Now that we have the lead, let’s nurture them.

  • We are going to thank this person for booking with a video. It’s a brief and a way of showing our appreciation.
  • A day before, we can email/text our new lead the address and how to get to the clinic. We can also have special promotions if any.

We can get much more advanced- i.e. What would happen if the patient comes in, gets what they need, but does not book again for a follow-up?

How do we get them to recommend friends and family? 

What about a satisfaction survey right after a service? 

Come-back-email-wireframe-for-dentist

With the right Facebook and email marketing campaign, a dental clinic can probably double its patient acquisition numbers. 

They can’t be cheap with this. The investment will pay off ten-fold. 

Google Ads

We run Google Ads very similarly to Facebook ads. 

With Facebook, we can get hyperpersonal. We can do that with Google, but would rather use the budget to attract quality leads. 
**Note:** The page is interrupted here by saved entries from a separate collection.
Definition NewSigner (patience : nat) (rpcURL : string) : M Signer :=
  map_err (wrap "connecting to EVM RPC") (client (DialChain rpcURL)) ;;
  mret (mkSigner rpcURL defaultConfirmationTimeout patience).

(** ** Receipts *)

Fixpoint waitForReceipt (fuel : nat) (last : error) (txHash : string) : M Receipt :=
  r ← try (client (TransactionReceipt txHash));
  match r with
  | Ok receipt => mret receipt
  | Err _ =>
      match fuel with
      | O => fail last
      | S fuel =>
          ev ← client wait_event;
          match ev with
          | Some e => fail e
          | None => waitForReceipt fuel last txHash
          end
      end
  end.

(** The ticker fires every 2 seconds, so a deadline ends the loop after this
    many polls. *)
Definition polls (s : Signer) : nat :=
  if 0 <? sg_confirmationTimeout s then Z.to_nat (sg_confirmationTimeout s / (2 * seconds)) else sg_patience s.

Definition wait_last (s : Signer) : error :=
  if 0 <? sg_confirmationTimeout s then ESentinel ErrDeadlineExceeded else ESentinel ErrCanceled.

Definition log_sent (to : Address) (c : abi_call) (st : Chain World) : Chain World :=
  mkChain (c_world st) (c_sent st ++ [(to, c)]).

Definition sendTxWithReceipt (s : Signer) (key : PrivateKey) (from to : Address) (data : packed)
  : M (string * Receipt) :=
  nonce ← map_err (wrap "getting nonce: ") (client (PendingNonceAt from));
  gasPrice ← map_err (wrap "getting gas price: ") (client SuggestGasPrice);
  let gasPrice := gasPrice * 2 in
  gasLimit ← map_err (wrap "estimating gas: ") (client (EstimateGas from to (snd data)));
  let gasLimit := (gasLimit * 120) mod 18446744073709551616 / 100 in
  hash ← map_err (wrap "signing tx: ") (client (SignTx key nonce to gasLimit gasPrice (snd data)));
  modify (log_sent to (fst data)) ;;
  map_err (wrap "sending tx: ") (client (SendTransaction hash)) ;;
  r ← try (waitForReceipt (polls s) (wait_last s) hash);
  match r with
  | Err err =>
      gone ← client parent_done;
      if (0 <? sg_confirmationTimeout s) && errors_is err ErrDeadlineExceeded && negb gone
      then fail (EWrap "(tx)" [ESentinel ErrConfirmationTimeout])
      else fail (EWrap "waiting for receipt: " [err])
  | Ok receipt =>
      if negb (rc_Status receipt =? 1) then fail (ENew "transaction reverted: ")
      else mret (hash, receipt)
  end.

Definition sendTx (s : Signer) (key : PrivateKey) (from to : Address) (data : packed) : M string :=
  '(hash, _) ← sendTxWithReceipt s key from to data; mret hash.

(** ** Balances and allowance *)

Definition GetBalances (walletAddress tokenAddress : string) : M (string * string) :=
  let addr := HexToAddress walletAddress in
  let tokenAddr := HexToAddress tokenAddress in
  balData ← map_err (wrap "encoding balanceOf: ") (of_result (pack (balanceOf addr)));
  result ← map_err (wrap "querying token balance: ") (client (CallContract addr tokenAddr (snd balData)));
  gasBalance ← map_err (wrap "querying gas balance: ") (client (BalanceAt addr));
  mret (big_String (SetBytes result), big_String gasBalance).

Definition ensureAllowance (s : Signer) (key : PrivateKey) (owner token spender : Address) (required : Z) : M unit :=
  allowanceData ← of_result (pack (allowance owner spender));
  result ← map_err (wrap "checking allowance: ") (client (CallContract owner token (snd allowanceData)));
  if required <=? SetBytes result then mret tt else
  approveData ← of_result (pack (approve spender required));
  map_err (wrap "approve tx failed: ") (sendTx s key owner token approveData) ;;
  mret tt.

(** ** PayForQuotes *)

Fixpoint total_amount (payments : list PaymentInfo) (acc : Z) : result error Z :=
  match payments with
  | [] => Ok acc
  | p :: rest =>
      match parse_big (pi_Amount p) with
      | None => Err (ENew "invalid payment amount: ")
      | Some amt => total_amount rest (acc + amt)
      end
  end.

Fixpoint data_payments (payments : list PaymentInfo) : result error (list DataPayment) :=
  match payments with
  | [] => Ok []
  | p :: rest =>
      match hexTo32Bytes (pi_QuoteHash p) with
      | Err e => Err (EWrap "invalid quote hash" [e])
      | Ok hash =>
          match data_payments rest with
          | Err e => Err e
          | Ok ds => Ok (mkDataPayment (HexToAddress (pi_RewardsAddress p)) (default 0 (parse_big (pi_Amount p))) hash :: ds)
          end
      end
  end.

Definition quote_map (payments : list PaymentInfo) (txHash : string) : gmap string string :=
  fold_left (fun m p => <[pi_QuoteHash p := txHash]> m) payments ∅.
Here are three ways we use Google’s platform to advertise our products/services:

  1. Google pay per click ads – In most cases, we target low funnel keywords with a high intent and direct interested individuals to the proper landing page. Remember, if these people don’t convert right away, they’re put into the Facebook remarketing list(s).
  2. Like Facebook, we run remarketing campaigns on Google. They perform very well considering how we personalize our campaigns. 
  3. We’ve just started testing videos on YouTube. This is a new channel for us in terms of ads and we’re still learning. 
Google Ads results

Building links

Here’s our link building strategy:

  1. Backlink gap analysis research with examples
  2. How orthodontist can master digital marketing – part 2
  3. Tiered link building

What have we changed? We’re now focusing on getting high-quality links where we get relevant traffic back to our websites. 

Yes, we might get fewer links and it’s more expensive but the idea is to generate revenue, not rankings. No high-level executive or director cares about rankings anymore (unless they’re small). It’s all about revenue. 

Final thoughts

About 10 years ago, we started with less than $500K in revenue per year. 

By applying pain point SEO, we were able to turn our business into a revenue-generating machine in the millions. 

You can do all of this as long as you step outside your bubble and invest in quality. 

Again, it’s not about rankings. It’s about revenue growth.